Supplied information –
(** The same identifiers and PCBs, the tasks with other statuses and stacks. *)
Lemma procs_ok_tasks s s' : procs_ok s → s' = set_ker (ker s') s → cur (ker s') ∈ thread_all_list s →
  (∀ t k, tasks (ker s) !! t = Some k → ∃ k', tasks (ker s') !! t = Some k' ∧ pid k' = pid k) → procs_ok s'.
Proof.
  intros [H1 H2 H3 H4 H5 H6] -> Hc Ht. cbn in *. split; try done.
  - intros t Hin. destruct (H2 t Hin) as (k & p & [T1 T2 T3 T4 T5]). destruct (Ht t k T1) as (k' & T1' & Ep). exists k', p. split; cbn; rewrite ?Ep; done.
  - intros t u k k' Hin1 Hin2 E1 E2 Ep. cbn in E1, E2. destruct (H2 t Hin1) as (kt & pt & [T1 _ _ _ _]), (H2 u Hin2) as (ku & pu & [U1 _ _ _ _]).
    destruct (Ht t kt T1) as (? & ? & ?), (Ht u ku U1) as (? & ? & ?). apply (H3 t u kt ku); try done; congruence.
Qed.

(** The PCBs when the resources are gone. *)
Lemma released_pcb s s1 s2 kc pc st t : procs_ok s → given_away s s1 kc st → same_procs s1 s2 → pcbs s !! cur (ker s) = Some pc → parent_pid pc ≠ pid kc →
  t ∈ thread_all_list s → ∃ p p2, pcbs s !! t = Some p ∧ pcbs s2 !! t = Some p2 ∧ parent_pid p2 = parent_pid (adopt (pid kc) p) ∧
    (t ≠ cur (ker s) → exit_status p2 = exit_status p) ∧ (t = cur (ker s) → parent_pid p2 = parent_pid pc ∧ exit_status p2 = st).
Proof.
  intros H [Es1 Hg] [K1 K2 K3 K4 K5 K6] Hpc Hne Ht. destruct (po_tasks _ H t Ht) as (k & p & [_ T2 _ _ _]). exists p.
  assert (Ec : cur (ker s1) = cur (ker s)) by (by rewrite Es1). specialize (Hg t). rewrite decide_True in Hg by done. destruct (decide (t = cur (ker s))) as [->|Hn].
  - assert (p = pc) as -> by congruence. rewrite T2 in Hg. cbn in Hg. rewrite <-Ec in Hg. destruct (K6 _ Hg) as (p2 & E2 & E3 & E4). rewrite Ec in E2.
    unfold adopt in E3, E4. cbn [parent_pid set_exit_status] in E3, E4. rewrite (proj2 (Z.eqb_neq _ _) Hne) in E3, E4. cbn in E3, E4.
    exists p2. unfold adopt. rewrite (proj2 (Z.eqb_neq _ _) Hne). by split_and!.
  - rewrite T2 in Hg. cbn in Hg. exists (adopt (pid kc) p). rewrite K5 by (by rewrite Ec). split_and!; try done. unfold adopt. by destruct (parent_pid p =? pid kc).
Qed.

(** The exiting task and its waiting parent change places. *)
Lemma exit_switch s s2 kc p2 par kp ks : procs_ok s2 → intr_get_status (kflags (ker s2)) = INTR_OFF →
  tasks (ker s2) !! cur (ker s2) = Some kc → pcbs s2 !! cur (ker s2) = Some p2 → par ∈ thread_all_list s2 → par ≠ cur (ker s2) → tasks (ker s2) !! par = Some kp → pid kp = parent_pid p2 →
  status kp = TASK_WAITING → par ∉ thread_ready_list (ker s2) → kstack kp = FBlock INTR_OFF :: ks → ker s2 = ker s →
  ∃ s' s'', (let! p := pcb_at (cur (ker s)) in
     let! parent_thread := pid2thread (parent_pid p) in
     let! pk := task_at parent_thread in
     do! (if bool_decide (status pk = TASK_WAITING) then on_ker (λ _, thread_unblock parent_thread) else mok tt) in
     on_ker (λ v2p, thread_block v2p TASK_HANGING)) s2 = Ok (tt, s') ∧
    on_ker (λ v2p, run_frame v2p (FBlock INTR_OFF)) s' = Ok (tt, s'') ∧ s'' = set_ker (ker s'') s2 ∧ cur (ker s'') = par ∧ kflags (ker s'') = kflags (ker s2) ∧
    tasks (ker s'') !! cur (ker s2) = Some (set_kstack (FBlock INTR_OFF :: kstack kc) (set_status TASK_HANGING kc)) ∧
    tasks (ker s'') !! par = Some (set_kstack ks (set_status TASK_RUNNING (set_status TASK_READY kp))) ∧
    ∀ u, u ≠ cur (ker s2) → u ≠ par → tasks (ker s'') !! u = tasks (ker s2) !! u.
Proof.
  intros H Hf Hkc Hp2 Hpar Hne Hkp Epid Hw Hnr Hst Eker. rewrite <-Eker.
  set (s3 := set_ker (with_tasks (<[par := set_status TASK_READY kp]> (tasks (ker s2))) (with_ready (par :: thread_ready_list (ker s2)) (ker s2))) s2).
  destruct (po_tasks _ H par Hpar) as (kp' & pp & [_ _ Hp0 _ _]).
  assert (Hc3 : tasks (ker s3) !! cur (ker s3) = Some kc) by (cbn; by rewrite lookup_insert_ne by done).
  assert (Hn3 : tasks (ker s3) !! par = Some (set_status TASK_READY kp)) by (cbn; by rewrite lookup_insert_eq).
  destruct (block_off TASK_HANGING s3 kc par (thread_ready_list (ker s2)) _ Hf eq_refl Hc3 eq_refl Hne Hp0 Hn3) as (s4 & E4 & [W1 W2 W3 W4 W5 W6 _ W8]).
  specialize (W3 kc Hc3). specialize (W4 _ Hn3). set (kr := set_status TASK_RUNNING (set_status TASK_READY kp)) in *.
  set (s5 := set_ker (with_tasks (<[par := set_kstack ks kr]> (tasks (ker s4))) (ker s4)) s4). exists s4, s5. split_and!.
  - erewrite mbnd_Ok by (unfold pcb_at; by rewrite Hp2). rewrite <-Epid. mstep (pid2thread_run s2 par kp H Hpar Hkp).
    erewrite mbnd_Ok by (unfold task_at; by rewrite Hkp). rewrite bool_decide_true by done. erewrite mbnd_Ok; [exact E4|].
    apply on_ker_run. apply unblock_off; try done. by rewrite Hw.
  - apply on_ker_run. unfold run_frame, pop_frame, running_thread, mbnd, mget, upd_task, kintr_set_status. cbn [rbind fst snd]. rewrite W1, W4. cbn [rbind fst snd kflags with_tasks kstack set_status].
    unfold intr_set_status. rewrite disable_off by (by rewrite W6). cbn. rewrite Hst. cbn. by destruct (ker s4).
  - unfold s5. rewrite W8. by destruct s2.
  - done.
  - cbn. by rewrite W6.
  - cbn. rewrite lookup_insert_ne by done. exact W3.
  - cbn. by rewrite lookup_insert_eq.
  - intros u H1 H2. cbn. rewrite lookup_insert_ne by done. rewrite W5 by done. cbn. by rewrite lookup_insert_ne by done.
Qed.

(** The table after the exit. *)
Lemma exit_table s s1 s2 s'' kc pc par kp ks st : procs_ok s → given_away s s1 kc st → same_procs s1 s2 → s'' = set_ker (ker s'') s2 →
  pcbs s !! cur (ker s) = Some pc → tasks (ker s) !! cur (ker s) = Some kc → tasks (ker s) !! par = Some kp → status kp = TASK_WAITING →
  parent_pid pc = pid kp → par ∈ thread_all_list s → par ≠ cur (ker s) →
  tasks (ker s'') !! cur (ker s) = Some (set_kstack (FBlock INTR_OFF :: kstack kc) (set_status TASK_HANGING kc)) →
  tasks (ker s'') !! par = Some (set_kstack ks (set_status TASK_RUNNING (set_status TASK_READY kp))) →
  (∀ u, u ≠ cur (ker s) → u ≠ par → tasks (ker s'') !! u = tasks (ker s) !! u) →
  ptable s'' = abs_exit (pid kc) st (pid kp) <$> ptable s.
Proof.
  intros H Hg Hsp Es'' Hpc Hkc Hkp Hw Epar Hpar Hne T1 T2 T3.
  assert (Hnp : pid kp ≠ pid kc) by (intros E; apply Hne; eapply (po_pids _ H); eauto; apply H).
  assert (Eall : thread_all_list s'' = thread_all_list s) by (rewrite Es''; cbn; rewrite (sp_all _ _ Hsp); destruct Hg as [-> _]; done).
  assert (Epc : pcbs s'' = pcbs s2) by (by rewrite Es''). unfold ptable. rewrite Eall.
  assert (Hl : ∀ u, u ∈ thread_all_list s → u ∈ thread_all_list s) by done. revert Hl. generalize (thread_all_list s) at 1 3 4 as l.
  induction l as [|u l IH]; intros Hl; [done|]. cbn [omap list_omap].
  destruct (ptable_in s u H (Hl u ltac:(by left))) as (ku & pu & [U1 U2 _ _ _] & Ea).
  destruct (released_pcb s s1 s2 kc pc st u H Hg Hsp Hpc ltac:(congruence) (Hl u ltac:(by left))) as (p & p2 & P1 & P2 & P3 & P4 & P5). assert (p = pu) as -> by congruence.
  assert (Eu : aproc_of s'' u = Some (abs_exit (pid kc) st (pid kp) (AProc (pid ku) (parent_pid pu) (pstate_of ku pu)))).
  { unfold aproc_of. rewrite Epc, P2. destruct (decide (u = cur (ker s))) as [->|Huc].
    - assert (ku = kc) as -> by congruence. assert (pu = pc) as -> by congruence. rewrite T1. cbn. destruct (P5 eq_refl) as [Q1 Q2]. rewrite Q1. unfold pstate_of. cbn. rewrite Q2.
      unfold abs_exit. cbn. rewrite Z.eqb_refl, Epar. by rewrite (proj2 (Z.eqb_neq _ _) Hnp).
    - assert (Hpk : pid ku ≠ pid kc) by (intros E; apply Huc; eapply (po_pids _ H); eauto; [apply Hl; by left|apply H]).
      unfold abs_exit. cbn. rewrite (proj2 (Z.eqb_neq _ _) Hpk). destruct (decide (u = par)) as [->|Hup].
      + assert (ku = kp) as -> by congruence. rewrite T2, Z.eqb_refl. cbn. rewrite P3. unfold pstate_of, adopt. cbn. rewrite Hw. by destruct (parent_pid pu =? pid kc).
      + rewrite T3, U1 by done. cbn. rewrite P3. assert (Hpp : pid ku ≠ pid kp) by (intros E; apply Hup; eapply (po_pids _ H); eauto; apply Hl; by left).
        rewrite (proj2 (Z.eqb_neq _ _) Hpp). unfold pstate_of, adopt. rewrite (P4 Huc). by destruct (parent_pid pu =? pid kc). }
  rewrite Eu, Ea. cbn. f_equal. apply IH. intros v Hv. apply Hl. by right.
Qed.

About this task – Within the listing above, give again exactly every line from the line with "on_ker (λ v2p, thread_block" through the line with "- apply on_ker_run.", both included, and no other line.

Output for this exercise –
     on_ker (λ v2p, thread_block v2p TASK_HANGING)) s2 = Ok (tt, s') ∧
    on_ker (λ v2p, run_frame v2p (FBlock INTR_OFF)) s' = Ok (tt, s'') ∧ s'' = set_ker (ker s'') s2 ∧ cur (ker s'') = par ∧ kflags (ker s'') = kflags (ker s2) ∧
    tasks (ker s'') !! cur (ker s2) = Some (set_kstack (FBlock INTR_OFF :: kstack kc) (set_status TASK_HANGING kc)) ∧
    tasks (ker s'') !! par = Some (set_kstack ks (set_status TASK_RUNNING (set_status TASK_READY kp))) ∧
    ∀ u, u ≠ cur (ker s2) → u ≠ par → tasks (ker s'') !! u = tasks (ker s2) !! u.
Proof.
  intros H Hf Hkc Hp2 Hpar Hne Hkp Epid Hw Hnr Hst Eker. rewrite <-Eker.
  set (s3 := set_ker (with_tasks (<[par := set_status TASK_READY kp]> (tasks (ker s2))) (with_ready (par :: thread_ready_list (ker s2)) (ker s2))) s2).
  destruct (po_tasks _ H par Hpar) as (kp' & pp & [_ _ Hp0 _ _]).
  assert (Hc3 : tasks (ker s3) !! cur (ker s3) = Some kc) by (cbn; by rewrite lookup_insert_ne by done).
  assert (Hn3 : tasks (ker s3) !! par = Some (set_status TASK_READY kp)) by (cbn; by rewrite lookup_insert_eq).
  destruct (block_off TASK_HANGING s3 kc par (thread_ready_list (ker s2)) _ Hf eq_refl Hc3 eq_refl Hne Hp0 Hn3) as (s4 & E4 & [W1 W2 W3 W4 W5 W6 _ W8]).
  specialize (W3 kc Hc3). specialize (W4 _ Hn3). set (kr := set_status TASK_RUNNING (set_status TASK_READY kp)) in *.
  set (s5 := set_ker (with_tasks (<[par := set_kstack ks kr]> (tasks (ker s4))) (ker s4)) s4). exists s4, s5. split_and!.
  - erewrite mbnd_Ok by (unfold pcb_at; by rewrite Hp2). rewrite <-Epid. mstep (pid2thread_run s2 par kp H Hpar Hkp).
    erewrite mbnd_Ok by (unfold task_at; by rewrite Hkp). rewrite bool_decide_true by done. erewrite mbnd_Ok; [exact E4|].
    apply on_ker_run. apply unblock_off; try done. by rewrite Hw.
  - apply on_ker_run. unfold run_frame, pop_frame, running_thread, mbnd, mget, upd_task, kintr_set_status. cbn [rbind fst snd]. rewrite W1, W4. cbn [rbind fst snd kflags with_tasks kstack set_status].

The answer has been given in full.